New hip device will assist surgeons with procedural navigation


Tuesday, 29 June, 2021


New hip device will assist surgeons with procedural navigation

Johnson & Johnson Medical has partnered with Australian startup Navbit to launch Navbit Sprint — an innovative device that can assist surgeons to place and align the acetabular cup, a component that is inserted into the hip socket during joint replacement surgery. The single-use device uses smartphone-like GPS technology to provide real-time feedback to the surgeon on the position of the cup throughout the procedure.

Navbit CEO and co-founder Lynette Walter said, “We could see a real opportunity to make surgical technologies more like the devices we use at home. All our design decisions are driven by surgeons’ insights — as a surgeon-led organisation, we understand the real challenges they might face during hip replacement procedures. We are proud and excited to be partnering with Johnson & Johnson Medical, giving us the opportunity to reach more surgeons and supporting them in providing scalable and accessible solutions to their customers.”

More than 40,000 hip replacement surgeries are performed in Australia every year,1 with 6.3% of these cases requiring revision surgery within 10 years.2

Despite advances in technique, accuracy of cup placement remains variable due to factors such as the anatomy of the pelvis, stiffness of the spinopelvic area, functional positions of the pelvis, its position at set-up and movement during surgery, reference frames used and the way angles are measured.3

Research shows half of acetabular cup implants fail to achieve their target orientation,4 with hip dislocation remaining the second most common cause of failure.5

Orthopaedic surgeon and Navbit co-founder Professor Bill Walter said that even though existing hip-navigation technologies can help surgeons achieve better alignment of the cup to the pelvic socket, they are seldom used in practice.
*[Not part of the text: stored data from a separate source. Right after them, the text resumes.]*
(** A recorded object that is no longer rendered, after a half without prune errors. *)
Lemma half_orphan_cleared cr c ms out ea ta tp rs :
  half cr c ms out [] ea None ta tp -> Forall well_formed ms -> rs ∈ inventory c cr -> crd_retained cr rs = false ->
  (forall m, m ∈ ms -> ManifestIdentityKey m ≠ StatusIdentityKey rs) ->
  exists ev, ev ∈ ta ++ tp /\ clears (on_seed c) (StatusIdentityKey rs) (owner_value cr) ev.
Proof.
  intros Hh Hwf Hin Hc Hk. pose proof (half_accounted _ _ _ _ _ _ _ _ _ _ Hh Hwf Hin) as Hacc.
  rewrite app_nil_r in Hacc. destruct Hacc as [(rs' & Hin' & Hkey)|[?|[Hcl|(e & ? & ?)]]]; [|congruence|by apply cleared_clears|].
  - destruct Hh as (ms' & errs & errs' & _ & Ha & _). pose proof (apply_all_statuses _ _ _ _ _ _ Ha) as Hst.
    apply list_elem_of_lookup in Hin' as [i Hi]. destruct (Forall2_lookup_r _ _ _ _ _ Hst Hi) as (m & Hm & Hs).
    rewrite Forall_forall in Hwf. apply list_elem_of_lookup_2 in Hm. destruct (Hk m Hm).
    rewrite <- Hkey, (rendered_key _ _ _ (Hwf m Hm) Hs). symmetry. by apply prepared_key, Hwf.
  - eexists. split; [eassumption|]. rewrite <- (entry_address rs). cbn. auto.
Qed.

Context (r : Reconciler) `{!ReconcilerContract r}.

Lemma half_writer cr c ms out ret ea ep ta tp ev c' :
  half cr c ms out ret ea ep ta tp -> ev ∈ ta ++ tp -> write_client ev = Some c' -> c' = c.
Proof.
  intros Hh Hin. pose proof (half_client _ _ _ _ _ _ _ _ _ Hh) as Hf. rewrite Forall_forall in Hf.
  specialize (Hf ev Hin). destruct ev; try done; cbn in *; congruence.
Qed.

(** A clean half of the delivery for one side, with all writes of that side in [t]. *)
Definition clean_half (cr : DualDeploymentOperator) (side : bool) (ms : list Manifest) (t : list event) : Prop :=
  exists c out ta tp, on_seed c = side /\ inventory c cr = entries side cr /\
    half cr c (SortForApply ms) out [] None None ta tp /\
    (forall ev, ev ∈ ta ++ tp -> ev ∈ t) /\
    (forall ev c', ev ∈ t -> write_client ev = Some c' -> on_seed c' = side -> ev ∈ ta ++ tp).

Lemma two_clean_halves cr cfg ms ms' out out' ta tp ta' tp' t :
  half cr (ShootClient cfg) (SortForApply ms) out [] None None ta tp ->
  half cr SeedClient (SortForApply ms') out' [] None None ta' tp' ->
  (forall ev, ev ∈ ta ++ tp \/ ev ∈ ta' ++ tp' -> ev ∈ t) ->
  (forall ev, ev ∈ t -> write_client ev ≠ None -> ev ∈ ta ++ tp \/ ev ∈ ta' ++ tp') ->
  forall side, clean_half cr side (render_of side ms' ms) t.
Proof.
  intros Hh Hh' Hsub Hsup [].
  - exists SeedClient, out', ta', tp'. split_and!; [done|done|done|by auto|].
    intros ev c' Hin Hw Hc. destruct (Hsup ev Hin) as [Hx|Hx]; [congruence| |done].
    rewrite (half_writer _ _ _ _ _ _ _ _ _ _ _ Hh Hx Hw) in Hc. done.
  - exists (ShootClient cfg), out, ta, tp. split_and!; [done|done|done|by auto|].
    intros ev c' Hin Hw Hc. destruct (Hsup ev Hin) as [Hx|Hx]; [congruence|done|].
    rewrite (half_writer _ _ _ _ _ _ _ _ _ _ _ Hh' Hx Hw) in Hc. done.
Qed.

(** A delivery that reports success consists of two clean halves. *)
Lemma post_deliver_halves cr seed shoot :
  post (deliver r cr seed shoot) (fun res t => res = (mkResult requeueInterval, None) ->
    forall side, clean_half cr side (render_of side seed shoot) t).
Proof.
  eapply post_mono; [by apply post_deliver|].
  intros res t (tc & ts & so & sho & cond & e & -> & (now & now' & lf & ->) & Hd) Hres.
  assert (forall ea' ea ep ep', Forall (fun e => e = None) (collect ea' (collect ea []) ++ [NewAggregate [ep'; ep]]) ->
    ea' = None /\ ea = None /\ ep = None /\ ep' = None) as Hall.
  { intros ea' ea ep ep' H. apply Forall_app in H as [[-> [-> _]%collect_none]%collect_none H].
    apply Forall_singleton, (NewAggregate_forall EL) in H. inversion H as [|? ? H1 H2]; inversion H2; by subst. }
  destruct Hd as [? ? ? ? ? _ _ Hp|? ? ? ? ? ? ? ? ? ? ? _ _ Hp _|? ? ? ? ? ? ? ? ? ? ? _ _ _ _ _
                 |tb cfg ta ta' tp tp' out out' ret ret' ea ea' ep ep' e _ Hq Hh _ Hh'
                 |tb cfg ta ta' tp tp' out out' ret ret' ea ea' ep ep' e _ Hq Hh Hh'].
  1,2: destruct Hp as [[_ ->]|[_ ->]]; by destruct e.
  1: by destruct e.
  all: apply (ready_result_clean EL) in Hres as [-> (-> & -> & -> & ->)%Hall].
  all: destruct (half_clean EL _ _ _ _ _ _ _ Hh) as [-> _], (half_clean EL _ _ _ _ _ _ _ Hh') as [-> _].
  all: apply (two_clean_halves _ _ _ _ _ _ _ _ _ _ _ Hh Hh'); [in_goal|].
  all: intros ev Hin Hw; rewrite Forall_forall in Hq; rewrite !elem_of_app in *.
  all: destruct Hin as [Hin|Hin]; [|by apply list_elem_of_singleton in Hin as ->].
  all: assert (ev ∉ tb) by (intros Htb; by destruct (Hq _ Htb)); tauto.
Qed.

(** The object prepared from a well-formed manifest has its address and our label. *)
Lemma prepared_address ob m :
  well_formed m ->
  obj_address (prepared (m_Unstructured m) ob) = ManifestIdentityKey m /\ owner_of (prepared (m_Unstructured m) ob) = ob.
Proof.
  intros Hm. split; [by apply (prepared_key UL)|]. destruct Hm as [Hw _].
  by destruct (prepared_spec (m_Unstructured m) ob Hw) as (_ & _ & _ & _ & _ & ? & _).
Qed.

(** The writes of one side of a successful delivery. *)
Lemma clean_half_writes cr side ms t :
  clean_half cr side ms t -> Forall well_formed ms ->
  (forall c u e, EvPatch c u e ∈ t -> on_seed c = side ->
     exists m, m ∈ ms /\ u = prepared (m_Unstructured m) (owner_value cr) /\ obj_address u = ManifestIdentityKey m) /\
  (forall c u e, EvDelete c u e ∈ t -> on_seed c = side ->
     forall m, m ∈ ms -> ManifestIdentityKey m ≠ obj_address u).
Proof.
  intros (c & out & ta & tp & <- & _ & Hh & _ & Hsup) Hwf. split.
  - intros c' u e Hin Hc. apply Hsup with (c' := c') in Hin; [|done..].
    destruct (half_sent _ _ _ _ _ _ _ _ _ _ _ _ Hh Hin) as [-> (m & Hm & ->)]. rewrite elem_of_SortForApply in Hm.
    rewrite Forall_forall in Hwf. destruct (prepared_address (owner_value cr) m (Hwf m Hm)) as [Ha _]. by exists m.
  - intros c' u e Hin Hc m Hm. apply Hsup with (c' := c') in Hin; [|done..].
    apply Forall_SortForApply in Hwf.
    destruct (half_orphan UL FS _ _ _ _ _ _ _ _ _ _ _ _ Hh Hwf Hin) as [-> (rs & _ & -> & _ & Hk)].
    rewrite entry_address. apply Hk. by apply elem_of_SortForApply.
Qed.

(** Of the render [ms], the object at the address of [m] is what the server made of [m], sent
    with this CR's label; of two rendered objects of one identity it is one of them. *)
Definition in_place (cr : DualDeploymentOperator) (ms : list Manifest) (m : Manifest) (x : option obj) : Prop :=
  exists m', m' ∈ ms /\ ManifestIdentityKey m' = ManifestIdentityKey m /\
    stored_from (prepared (m_Unstructured m') (owner_value cr)) x.

(** What a successful delivery leaves on one side: the render, nothing of what was
    recorded and is no longer rendered, and otherwise at most what was there. *)
Lemma clean_half_state cr side ms t v v' :
  clean_half cr side ms t -> Forall well_formed ms -> replays unchanged v t v' ->
  (forall m, m ∈ ms -> in_place cr ms m (v_store v' side !! ManifestIdentityKey m)) /\
  (forall rs, rs ∈ entries side cr -> crd_retained cr rs = false ->
     (forall m, m ∈ ms -> ManifestIdentityKey m ≠ StatusIdentityKey rs) ->
     ~ holds (owner_value cr) (v_store v' side !! StatusIdentityKey rs)) /\
  (forall a, (forall m, m ∈ ms -> ManifestIdentityKey m ≠ a) ->
     holds (owner_value cr) (v_store v' side !! a) -> holds (owner_value cr) (v_store v side !! a)).
Proof.
  intros Hc Hwf Hr. destruct (clean_half_writes _ _ _ _ Hc Hwf) as [Hp Hd].
  assert (forall a, (forall m, m ∈ ms -> ManifestIdentityKey m ≠ a) -> forall ev, ev ∈ t -> ~ sends_to side a ev) as Hns.
  { intros a Ha ev Hin Hs. destruct ev as [|c u e| | | | | | | |]; try done. destruct Hs as [Hside <-].
    destruct (Hp c u e Hin Hside) as (m & Hm & _ & He). by destruct (Ha m Hm). }
  destruct Hc as (c & out & ta & tp & <- & Hinv & Hh & Hsub & _). split_and!.
  - intros m Hm. destruct (half_clean EL _ _ _ _ _ _ _ Hh) as [_ Hall].
    assert (m ∈ SortForApply ms) as Hm' by by apply elem_of_SortForApply.
    specialize (Hall m Hm'). rewrite Forall_forall in Hwf. destruct (prepared_address (owner_value cr) m (Hwf m Hm)) as [Ha _].
    destruct (replays_sent _ _ _ c (prepared (m_Unstructured m) (owner_value cr)) (unchanged_at _ _) Hr) as (c' & u' & e & Hin & Hside & Hat & Hst).
    + apply Hsub. by apply elem_of_app; left.
    + intros ev Hin Hde. destruct ev as [| |c' u' e'| | | | | | |]; try done. destruct Hde as [Hs Hu].
      destruct (Hd _ _ _ Hin Hs m Hm). congruence.
    + destruct (Hp _ _ _ Hin Hside) as (m' & Hin' & -> & Hat'). rewrite Ha in Hst, Hat. exists m'. split_and!; [done|congruence|done].
  - intros rs Hrs Hcr Hk. rewrite <- Hinv in Hrs. apply Forall_SortForApply in Hwf.
    destruct (half_orphan_cleared _ _ _ _ _ _ _ _ Hh Hwf Hrs Hcr) as (ev & Hin & Hcl).
    { intros m Hm. apply Hk. by rewrite elem_of_SortForApply in Hm. }
    eapply (replays_cleared (D := unchanged)); [apply unchanged_keeps|exact Hr|by apply Hns|by apply Hsub|done].
  - intros a Ha. eapply (replays_held (D := unchanged)); [apply unchanged_keeps|exact Hr|by apply Hns].
Qed.
End Delivered.

(** ** Whole runs *)

Section Runs.
Context {U : Unstructured} {E : ApiErrors} {ST : Storage} {L : MetaLib} {P : PatchLib} {B : Boundary} {SP : SourcePackage B}
  {LS : LawfulServer B} {RT : RenderTracks SP} {SC : SourceContract SP}.
Abbreviation r := (production_reconciler B).

(** Nobody else wrote to the clusters or to a CR while the run lasted. *)
Definition undisturbed (s : env) (t : list event) (s' : env) : Prop := replays unchanged (view_of s) t (view_of s').

(** The CR a run reads is the stored one. *)
Lemma replays_read {D} `{!PreOrder D} (Hd : forall v v', unchanged v v' -> D v v') v req got t v' :
  replays D v (EvCRGet req got :: t) v' -> exists v0, D v v0 /\ replays D v0 t v' /\
    match got with
    | Ok cr => v_cr v0 req = Some cr /\ cr_key cr = req
    | Err e => IsNotFound e = true -> v_cr v0 req = None
    end.
Proof.
  inversion 1 as [|? v0 ? v1 ? ? Hu Hs Hr]; subst. destruct Hs as [Hu0 Hs]. exists v0. split; [done|]. split; [|done].
  eapply replays_before; [by apply Hd|done].
Qed.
“Existing hip-navigation technologies tend to be cumbersome and complicated. However, we do know that cup position is very important. Published data tells the story clearly: half of all acetabular cups aren’t correctly aligned, which increases the risk of hip dislocation, hip joint wearing out and discomfort following the surgery, which can all have detrimental effect on patients’ quality of life. Achieving the right alignment without technology is actually quite difficult, even for the most highly trained surgical eye,” Professor Walter said.

Navbit Sprint has been included on the Australian Register of Therapeutic Goods (ARTG) following assessment by the Therapeutic Goods Administration (TGA) and has been cleared by the US Food and Drug Administration (FDA) and granted a CE Mark. This means it can be used by surgeons in Europe, the United States and Australia.

Johnson and Johnson Medical ANZ Managing Director Sue Martin welcomed the partnership.

“We see this partnership as a great opportunity to support an Australian medical innovation, while at the same time bringing a doctor- and patient-centric solution to the market,” she said.

“Navbit is the ideal partner, as they share our commitment to reimagine the way health care is delivered and to help people live longer, healthier lives.”

Navbit Sprint is available now to orthopaedic surgeons throughout Australia.

References
  1. Reported Hip Procedures, Australian Orthopaedic Association National Joint Replacement Registry, Available at: https://aoanjrr.sahmri.com/hips, Accessed in February 2021.
  2. Hip, Knee & Shoulder Arthroplasty Annual Report 2019, Australian Orthopaedic Association National Joint Replacement Registry, Available at: https://aoanjrr.sahmri.com/documents/10180/689619/Hip%2C+Knee+%26+Shoulder+Arthroplasty+New/6a07a3b8-8767-06cf-9069-d165dc9baca7, Accessed in February 2021.
  3. Current Concepts in Acetabular Positioning in Total Hip Arthroplasty, Available at: https://www.ncbi.nlm.nih.gov/pmc/articles/PMC5525519/, Accessed in February 2021.
  4. The John Charnley Award: Risk Factors for Cup Malpositioning. Quality Improvement Through a Joint Registry. at a Tertiary Hospital, Mark C. Callanan MA, Bryan Jarrett BS, Charles R. Bragdon PhD, David Zurakowski PhD, Harry E. Rubash MD, Andrew A. Freiberg MD, Henrik Malchau MD, PhD, Published online: 18 August 2010.